» **Assignment**
Extract from the entries below, exactly as given, only the lines from the line containing "element before the" to the line containing "Definition code (c", both lines included.

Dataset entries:
(* ===== verification/VirtMachine.v ===== *)
(** The board: [src/machine/virt-machine.c].

    The board creates its components one after the other, wires them up and, when a step
    fails or the machine goes away, takes them down again.  The operations it calls are
    those of the other files; here they are the constructors of [call], so that the board is
    a client of an interface, [Components], and its calls and their answers are put on record.
    An object is due from the call that created it until the call that gives it back is made;
    [allowed] says what must be due, and what must not, when a call is made.  The theorems:
    whatever the calls answer, every call is in order, and for every object the call that
    gives it back is made, when the creation fails at any step and when the machine is
    destroyed.  What a component does with such a call is the subject of the other files. *)

From Stdlib Require Import ZArith Lia.
From stdpp Require Import base tactics numbers list gmap.
From S2P Require Import Prelude Bytes Machine.

Abbreviation VART_VIRT_MAX_CPUS := 512%nat (only parsing).
Abbreviation VART_VIRT_PCIE_IRQ_BASE := 32 (only parsing).

(** * What the board consists of *)

(** The devices of the board; the switch has an upstream port and two downstream ports. *)
Inductive part := PPcie | PIommu | PUpstream | PPort (n : nat) | PBlk | PNet | PUart | PTest.
(** The virtio functions. *)
Inductive virtio := Blk | Net.
Inductive pci_bus_ref := RootBus | SwitchBus | PortBus (n : nat).
#[export] Instance part_eq_dec : EqDecision part.
Proof. solve_decision. Defined.
#[export] Instance virtio_eq_dec : EqDecision virtio.
Proof. solve_decision. Defined.
#[export] Instance pci_bus_ref_eq_dec : EqDecision pci_bus_ref.
Proof. solve_decision. Defined.
Definition part_of (f : virtio) : part := match f with Blk => PBlk | Net => PNet end.
(** X4.  The loader never receives an [id2label] without a [label2id]: when
    only [id2label] is known, [label2id] is derived and is a dictionary. *)
Theorem id2label_never_alone
  (World : Type) (h : handler World) (kwargs : kwdict) (st : state World)
  (dir : value) (mk : kwdict) (id2label : value) :
  makes_call (_instantiate h kwargs) st (from_pretrained dir mk) ->
  kw_get mk "id2label" = Some id2label ->
  exists d, kw_get mk "label2id" = Some (VDict d).
Proof.
  intros Hcall Hi.
  destruct (@loader_call_inv _ h kwargs st dir mk Hcall) as (_ & _ & w1 & parsed & _ & Hr).
  destruct (resolve_inv _ _ Hr) as (inv0 & l & c & E1 & E2 & E3 & ->).
  match type of Hi with
  | kw_get (entry _ ?n ++ entry _ _ ++ entry _ ?i) _ = _ =>
      destruct (kw_get_entries n l i) as (_ & Hgl & Hgi)
  end.
  cbv zeta in Hgl, Hgi. rewrite Hgi in Hi. rewrite Hgl.
  pose proof (resolved_label2id_is_dict _ _ E1 E2) as Hdict.
  match type of Hi with
  | (if is_none ?i then _ else _) = _ => destruct (is_none i) eqn:Hni
  end; [discriminate|].
  assert (is_none l = false) as Hl.
  { destruct (is_none (kwargs_get (kw_remove kwargs "model_dir")
                         "label2id" parsed)) eqn:Hg.
    - simpl in E2.
      apply invert_inv in E2. destruct E2 as (d & d' & _ & -> & _).
      reflexivity.
    - simpl in E2. injection E2 as <-. exact Hg. }
  rewrite Hl. destruct (Hdict Hl) as (d & ->).
  exists d. reflexivity.
Qed.

(** X5.  Overrides are not validated.  A [num_labels] or [id2label] given by
    the caller reaches the loader as it is, or is left out when it is
    [None]; a [label2id] given by the caller and not [None] reaches the
    loader as it is. *)
Theorem overrides_reach_loader_verbatim
  (World : Type) (h : handler World) (kwargs : kwdict) (st : state World)
  (dir : value) (mk : kwdict) :
  makes_call (_instantiate h kwargs) st (from_pretrained dir mk) ->
  (forall n, kw_get kwargs "num_labels" = Some n ->
     kw_get mk "num_labels" = if is_none n then None else Some n) /\
  (forall i, kw_get kwargs "id2label" = Some i ->
     kw_get mk "id2label" = if is_none i then None else Some i) /\
  (forall l, kw_get kwargs "label2id" = Some l -> is_none l = false ->
     kw_get mk "label2id" = Some l).
Proof.
  intros Hcall.
  destruct (@loader_call_inv _ h kwargs st dir mk Hcall) as (_ & _ & w1 & parsed & _ & Hr).
  destruct (resolve_inv _ _ Hr) as (inv0 & l & c & E1 & E2 & E3 & ->).
  rewrite !kwargs_get_after_pop in * by discriminate.
  destruct (kw_get_entries (kwargs_get kwargs "num_labels" c) l
              (kwargs_get kwargs "id2label" inv0)) as (Hgn & Hgl & Hgi).
  cbv zeta in Hgn, Hgl, Hgi.
  split; [|split].
  - intros n Hn. rewrite Hgn. unfold kwargs_get. rewrite Hn. reflexivity.
  - intros i Hi. rewrite Hgi. unfold kwargs_get. rewrite Hi. reflexivity.
  - intros l' Hl' Hnl. rewrite Hgl.
    assert (kwargs_get kwargs "label2id" parsed = l') as Hg
      by (unfold kwargs_get; rewrite Hl'; reflexivity).
    rewrite Hg, Hnl, andb_false_r in E2. injection E2 as E2. subst l.
    rewrite Hnl. reflexivity.
Qed.
End WholeRuns.
(** * Discrete-event CPU scheduling simulator (21CS10021_LA3.c)

    A shallow embedding of the FCFS / Round-Robin simulator and the
    verification of its event heap, ready queue, dispatcher and main loop.

    Modelling conventions.
    - Integers are those of [Z].  A C [int] is 32 bits wide: wherever the
      source stores into an [int] a value it computed as a [long] (the
      time of an event, [wait_time], [used_time], the stamps of the PCB)
      or the result of adding and subtracting [int]s, the model narrows
      the value with [to_int], the two's-complement wrap-around.  A C
      [long] is 64 bits wide; the [long] variables of the scheduler hold
      sums and differences of a few such values and the accumulated idle
      time, and are kept exact.
    - [g_processes], a global array in the source, is passed explicitly.
    - The heap's [capacity], [size] and array indices, which are never
      negative, are natural numbers; the ready queue keeps [Z] because its
      [rear] index starts at -1.
    - Values of type [double] are exact rationals of [Q]; a quotient whose
      divisor is zero (inf or NaN in C) has no value.
    - What the program prints, and the calls to the event heap that the
      properties speak about, are collected in a trace of observations. *)

From Stdlib Require Import ZArith List Lia Bool Permutation QArith Sorted.
Import ListNotations.
Local Open Scope Z_scope.

(* ------------------------------------------------------------------ *)
(** ** Arrays *)

(** [a[i] = x] on an array held as a list; an index beyond the end leaves
    the list as it is (the program never writes there, see the bounds
    established below). *)
Fixpoint upd {A : Type} (l : list A) (i : nat) (x : A) : list A :=
  match l, i with
  | [], _ => []
  | _ :: t, O => x :: t
  | h :: t, S j => h :: upd t j x
  end.

(* ------------------------------------------------------------------ *)
(** ** Machine integers *)

Definition INT_MAX : Z := 2147483647.
Definition INT_MIN : Z := -2147483648.

(** The value an [int] holds after [x] is stored into it: [x] modulo
    2^32, taken between [INT_MIN] and [INT_MAX]. *)
Definition to_int (x : Z) : Z := (x + 2147483648) mod 4294967296 - 2147483648.

(** [x] is the value of an [int]. *)
Definition in_int (x : Z) : bool := (INT_MIN <=? x) && (x <=? INT_MAX).

(* ------------------------------------------------------------------ *)
(** ** Data structures *)

(** Process info / PCB.  [cpu_bursts] and [io_bursts] are the two
    [int[32]] arrays. *)
Record PCB : Type := mkPCB {
  id : Z;
  arrival_time : Z;
  num_bursts : Z;
  cpu_bursts : list Z;
  io_bursts : list Z;
  current_burst : Z;
  remaining_cpu : Z;
  total_cpu_io : Z;
  wait_time : Z;
  finish_time : Z;
  last_ready_time : Z;
  start_run_time : Z
}.

Definition MAX_BURSTS : nat := 32.

(** A zeroed PCB, as [calloc] returns it. *)
Definition PCB_zero : PCB :=
  mkPCB 0 0 0 (repeat 0 MAX_BURSTS) (repeat 0 MAX_BURSTS) 0 0 0 0 0 0 0.

Definition set_current_burst (p : PCB) (v : Z) : PCB :=
  mkPCB (id p) (arrival_time p) (num_bursts p) (cpu_bursts p) (io_bursts p)
        v (remaining_cpu p) (total_cpu_io p) (wait_time p) (finish_time p)
        (last_ready_time p) (start_run_time p).

Definition set_remaining_cpu (p : PCB) (v : Z) : PCB :=
  mkPCB (id p) (arrival_time p) (num_bursts p) (cpu_bursts p) (io_bursts p)
        (current_burst p) v (total_cpu_io p) (wait_time p) (finish_time p)
        (last_ready_time p) (start_run_time p).

Definition set_wait_time (p : PCB) (v : Z) : PCB :=
  mkPCB (id p) (arrival_time p) (num_bursts p) (cpu_bursts p) (io_bursts p)
        (current_burst p) (remaining_cpu p) (total_cpu_io p) v (finish_time p)
        (last_ready_time p) (start_run_time p).

Definition set_finish_time (p : PCB) (v : Z) : PCB :=
  mkPCB (id p) (arrival_time p) (num_bursts p) (cpu_bursts p) (io_bursts p)
        (current_burst p) (remaining_cpu p) (total_cpu_io p) (wait_time p) v
        (last_ready_time p) (start_run_time p).

Definition set_last_ready_time (p : PCB) (v : Z) : PCB :=
  mkPCB (id p) (arrival_time p) (num_bursts p) (cpu_bursts p) (io_bursts p)
        (current_burst p) (remaining_cpu p) (total_cpu_io p) (wait_time p)
        (finish_time p) v (start_run_time p).

Definition set_start_run_time (p : PCB) (v : Z) : PCB :=
  mkPCB (id p) (arrival_time p) (num_bursts p) (cpu_bursts p) (io_bursts p)
        (current_burst p) (remaining_cpu p) (total_cpu_io p) (wait_time p)
        (finish_time p) (last_ready_time p) v.

(** [g_processes[pid]].  The program only indexes the table with the
    internal identifiers [0 .. g_numProcs-1]; elsewhere the C read is out
    of bounds and the model answers with the zeroed PCB. *)
Definition get_proc (g : list PCB) (pid : Z) : PCB :=
  nth (Z.to_nat pid) g PCB_zero.

(** [g_processes[pid].field = ...], as an update of the entry by [f]. *)
Definition upd_proc (g : list PCB) (pid : Z) (f : PCB -> PCB) : list PCB :=
  upd g (Z.to_nat pid) (f (get_proc g pid)).

(** [arr[i]] on one of the burst arrays. *)
Definition burst_at (arr : list Z) (i : Z) : Z := nth (Z.to_nat i) arr 0.

(** Event types, with the integer values of the enum. *)
Inductive EventType : Type :=
| EVT_ARRIVE
| EVT_CPU_COMPLETE
| EVT_CPU_TIMEOUT.

Definition type_code (t : EventType) : Z :=
  match t with
  | EVT_ARRIVE => 0
  | EVT_CPU_COMPLETE => 1
  | EVT_CPU_TIMEOUT => 2
  end.

Record Event : Type := mkEvent {
  time : Z;
  type : EventType;
  pid : Z
}.


(** What an uninitialised array slot holds is irrelevant; the model puts
    this event there. *)
Definition Event_zero : Event := mkEvent 0 EVT_ARRIVE 0.

(** Min-heap for events. *)
Record EventMinHeap : Type := mkHeap {
  heapArray : list Event;
  capacity : nat;
  size : nat
}.

(** Ready queue (FIFO), a circular buffer. *)
Record ReadyQueue : Type := mkRQ {
  data : list Z;
  rq_capacity : Z;
  front : Z;
  rear : Z;
  count : Z
}.

(** Observations, oldest first: what the program prints on stdout and
    stderr, and the calls of the event heap the properties speak about.
    [ObsDispatch] stands where the source has the VERBOSE line
    "%ld : Process %d is scheduled to run for time %ld"; it keeps the
    internal pid and the wait that was charged. *)
Inductive Obs : Type :=
| ObsPop (e : Event)
    (* main loop: [Event evt = eventHeap_pop(&eventQ)] *)
| ObsPush (e : Event)
    (* [eventHeap_push] stored [e] *)
| ObsHeapOverflow
    (* stderr: "EventHeap overflow!" *)
| ObsReadyOverflow
    (* stderr: "ReadyQueue overflow!" *)
| ObsDispatch (p : Z) (now waited slice : Z)
    (* [schedule_next] gives the CPU to internal pid [p] at [now] for
       [slice], after it waited [now - last_ready_time] *)
| ObsExit (now ext_id tat : Z) (perc : option Q) (wtime : Z).
    (* "%ld : Process %d exits. Turnaround time = %d (%.0f%%), Wait time = %d" *)

(* ------------------------------------------------------------------ *)
(** ** Ready queue *)

Definition RQ_init (cap : Z) : ReadyQueue :=
  mkRQ (repeat 0 (Z.to_nat cap)) cap 0 (-1) 0.

Definition RQ_isEmpty (q : ReadyQueue) : bool := count q =? 0.

(** Enqueue a process and stamp the time it joined the queue.  Returns the
    process table, the queue and what was printed. *)
Definition RQ_enqueue (g : list PCB) (q : ReadyQueue) (p : Z) (current_time : Z)
  : list PCB * ReadyQueue * list Obs :=
  if count q =? rq_capacity q then (g, q, [ObsReadyOverflow])
  else
    let rear' := Z.rem (rear q + 1) (rq_capacity q) in
    let q' := mkRQ (upd (data q) (Z.to_nat rear') p) (rq_capacity q)
                   (front q) rear' (count q + 1) in
    (upd_proc g p (fun pc => set_last_ready_time pc current_time), q', []).
(** * BM25 retrieval and TREC evaluation: a shallow embedding

    The development follows the three Python modules of the repository:
    - [ir_system.py]: [preprocess], [build_index], [score_query] and the
      ranking step of [run_system];
    - [trec_eval.py]: [calculate_metrics], [print_results] and [main];
    - [evaluate_map.py]: [calculate_average_precision].

    Numbers.  Python [int]s are [nat] or [Z].  Python [float]s are modelled
    by exact numbers: rationals ([Q], compared with [==]) wherever the code
    only adds and divides, and reals ([R]) where [math.log] enters.  The
    rounding of IEEE doubles is not modelled.

    Exceptions.  A Python computation that may raise is a value of
    [result A]: either [Ok a] or [Raise e]. *)

From Stdlib Require Import Ascii String QArith Qreals Reals Psatz Lia Sorted.
From stdpp Require Import gmap strings list fin_maps.

Local Open Scope string_scope.
Local Open Scope list_scope.
Local Open Scope stdpp_scope.

(** ** Python exceptions *)

Inductive exn : Type :=
| ZeroDivisionError
| KeyError (key : string)
| IndexError
| ValueError
| OverflowError.

Inductive result (A : Type) : Type :=
| Ok (a : A)
| Raise (e : exn).
Arguments Ok {A} a.
Arguments Raise {A} e.

(** Sequencing: [x ← m; k] runs [m] and, unless it raised, [k]. *)
#[global] Instance result_bind : MBind result := λ A B f m,
  match m with
  | Ok a => f a
  | Raise e => Raise e
  end.

(** [a / b] on numbers: true division, raising on a zero divisor. *)
Definition truediv (a b : Q) : result Q :=
  if Qeq_bool b 0 then Raise ZeroDivisionError else Ok (a / b)%Q.

(** Integers enter float arithmetic through these injections. *)
Definition of_nat (n : nat) : Q := inject_Z (Z.of_nat n).

(** The conversion of an unbounded [int] operand of a float operation.  It
    rounds to the nearest double; from [2^1024 - 2^970] on, in absolute
    value, the nearest double would be [2^1024], beyond the largest one, and
    the conversion raises [OverflowError]. *)
Definition float_int_limit : Z := 2 ^ 1024 - 2 ^ 970.

Definition float_of_int (n : Z) : result Q :=
  if (Z.abs n <? float_int_limit)%Z then Ok (inject_Z n)
  else Raise OverflowError.

(** ** [sorted]: a stable sort

    Python's [sorted] is stable, also under [reverse=True]: elements that
    compare equal keep their input order.  [le x y] says that [x] may stand
    before [y].  Insertion from the right end places an element before the
    first one it may precede, so an earlier input element stays ahead of any
    later one it ties with. *)

Section Sorted.
Context {A : Type} (le : A → A → bool).

Fixpoint insert_sorted (x : A) (l : list A) : list A :=
  match l with
  | [] => [x]
  | y :: l' => if le x y then x :: y :: l' else y :: insert_sorted x l'
  end.

Fixpoint py_sorted (l : list A) : list A :=
  match l with
  | [] => []
  | x :: l' => insert_sorted x (py_sorted l')
  end.
End Sorted.

(** * ir_system.py *)

(** ** Characters and strings

    A [str] is a [string]: a sequence of code points below 256. *)

Definition code (c : ascii) : N := N_of_ascii c.

Definition in_range (lo hi : N) (c : ascii) : bool :=
  (lo <=? code c)%N && (code c <=? hi)%N.

(** [str.lower] on one code point: A-Z, and the Latin-1 capitals. *)
Definition lower_char (c : ascii) : ascii :=
  if in_range 65 90 c || in_range 192 214 c || in_range 216 222 c
  then ascii_of_N (code c + 32)
  else c.

Fixpoint lower (s : string) : string :=
  match s with
  | EmptyString => EmptyString
  | String c s' => String (lower_char c) (lower s')
  end.

(** Whitespace as [\s] and [str.split] see it. *)
Definition is_space (c : ascii) : bool :=
  in_range 9 13 c || in_range 28 32 c
  || (code c =? 133)%N || (code c =? 160)%N.

(** The class [a-z0-9\s] of the regular expression. *)
Definition keeps (c : ascii) : bool :=
  in_range 97 122 c || in_range 48 57 c || is_space c.

(** [re.sub(r'[^a-z0-9\s]', ' ', text)] *)
Fixpoint re_sub_non_alnum (s : string) : string :=
  match s with
  | EmptyString => EmptyString
  | String c s' =>
      String (if keeps c then c else " "%char) (re_sub_non_alnum s')
  end.

(** [text.split()]: maximal runs of non-whitespace; [cur] is the run being
    read. *)
Fixpoint split_from (cur : string) (s : string) : list string :=
  match s with
  | EmptyString => if String.eqb cur "" then [] else [cur]
  | String c s' =>
      if is_space c
      then (if String.eqb cur "" then split_from "" s'
            else cur :: split_from "" s')
      else split_from (cur +:+ String c "") s'
  end.

Definition split (s : string) : list string := split_from "" s.

(** ** The environment of [preprocess]

    [STOPWORDS] is the module-level set loaded once from the stopword file.
    [nltk] is what [from nltk.stem import PorterStemmer] gives: [Some stem]
    with [stem] the function [PorterStemmer().stem] when the package is
    importable, [None] when the import raises [ImportError]. *)

Record env : Type := Env {
  STOPWORDS : gset string;
  nltk : option (string → string)
}.

(** Step 3 of [preprocess]: the comprehension
    [[t for t in tokens if t not in STOPWORDS and len(t) > 1]]. *)
Definition keep_token (E : env) (t : string) : bool :=
  bool_decide (t ∉ STOPWORDS E) && (1 <? String.length t)%nat.

Definition preprocess (E : env) (text : string) (stemming : bool)
  : list string :=
  if String.eqb text "" then []
  else
    let text := lower text in
    let text := re_sub_non_alnum text in
    let tokens := split text in
    let tokens := List.filter (keep_token E) tokens in
    match nltk E with
    | Some stem => stem <$> tokens
    | None => tokens
    end.

(** ** Indexing *)

(** One line of the corpus file, parsed. *)
Record document : Type := Document {
  _id : string;
  title : string;
  text : string
}.

(** [collections.Counter(tokens)]: the count of each token, in the order of
    first occurrence. *)
Fixpoint counter_add (t : string) (c : list (string * nat))
  : list (string * nat) :=
  match c with
  | [] => [(t, 1%nat)]
  | (t', n) :: c' =>
      if String.eqb t' t then (t', S n) :: c' else (t', n) :: counter_add t c'
  end.

Definition Counter (tokens : list string) : list (string * nat) :=
  fold_left (λ c t, counter_add t c) tokens [].

(** The loop variables of [build_index]. *)
Record index_state : Type := IndexState {
  inverted_index : gmap string (list (string * nat));
  doc_lengths : gmap string nat;
  total_tokens : nat;
  num_docs : nat
}.

(** [inverted_index[term].append((doc_id, tf))] on a [defaultdict(list)]. *)
Definition append_posting (doc_id : string)
    (idx : gmap string (list (string * nat))) (entry : string * nat)
  : gmap string (list (string * nat)) :=
  let '(term, tf) := entry in
  <[term := default [] (idx !! term) ++ [(doc_id, tf)]]> idx.

(** The body of the loop over the corpus lines. *)
Definition index_document (E : env) (use_full_text : bool)
    (st : index_state) (data : document) : index_state :=
  let doc_id := _id data in
  let content := title data in
  let content :=
    if use_full_text then content +:+ " " +:+ text data else content in
  let tokens := preprocess E content true in
  let length := List.length tokens in
  let term_counts := Counter tokens in
  {| inverted_index :=
       fold_left (append_posting doc_id) term_counts (inverted_index st);
     doc_lengths := <[doc_id := length]> (doc_lengths st);
     total_tokens := (total_tokens st + length)%nat;
     num_docs := S (num_docs st) |}.

Definition build_index (E : env) (corpus : list document)
    (use_full_text : bool)
  : gmap string (list (string * nat)) * gmap string nat * Q * nat :=
  let st :=
    fold_left (index_document E use_full_text) corpus
      (IndexState ∅ ∅ 0 0) in
  let avg_doc_length :=
    if (0 <? num_docs st)%nat
    then (of_nat (total_tokens st) / of_nat (num_docs st))%Q
    else 0%Q in
  (inverted_index st, doc_lengths st, avg_doc_length, num_docs st).

(** ** Retrieval and ranking *)

Definition k1 : Q := 12 # 10.
Definition b : Q := 3 # 4.

(** [math.log] raises [ValueError] outside its domain. *)
Definition math_log (x : Q) : result R :=
  if Qle_bool x 0 then Raise ValueError else Ok (ln (Q2R x)).

(** The idf of a term found in [n_docs_with_term] of [num_docs] documents,
    as [score_query] computes it.  The divisor is at least 0.5, so only the
    logarithm can raise. *)
Definition idf (num_docs n_docs_with_term : nat) : result R :=
  math_log
    ((of_nat num_docs - of_nat n_docs_with_term + (1 # 2))
       / (of_nat n_docs_with_term + (1 # 2)) + 1)%Q.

» **Solution**
    before [y].  Insertion from the right end places an element before the
    first one it may precede, so an earlier input element stays ahead of any
    later one it ties with. *)

Section Sorted.
Context {A : Type} (le : A → A → bool).

Fixpoint insert_sorted (x : A) (l : list A) : list A :=
  match l with
  | [] => [x]
  | y :: l' => if le x y then x :: y :: l' else y :: insert_sorted x l'
  end.

Fixpoint py_sorted (l : list A) : list A :=
  match l with
  | [] => []
  | x :: l' => insert_sorted x (py_sorted l')
  end.
End Sorted.

(** * ir_system.py *)

(** ** Characters and strings

    A [str] is a [string]: a sequence of code points below 256. *)

Definition code (c : ascii) : N := N_of_ascii c.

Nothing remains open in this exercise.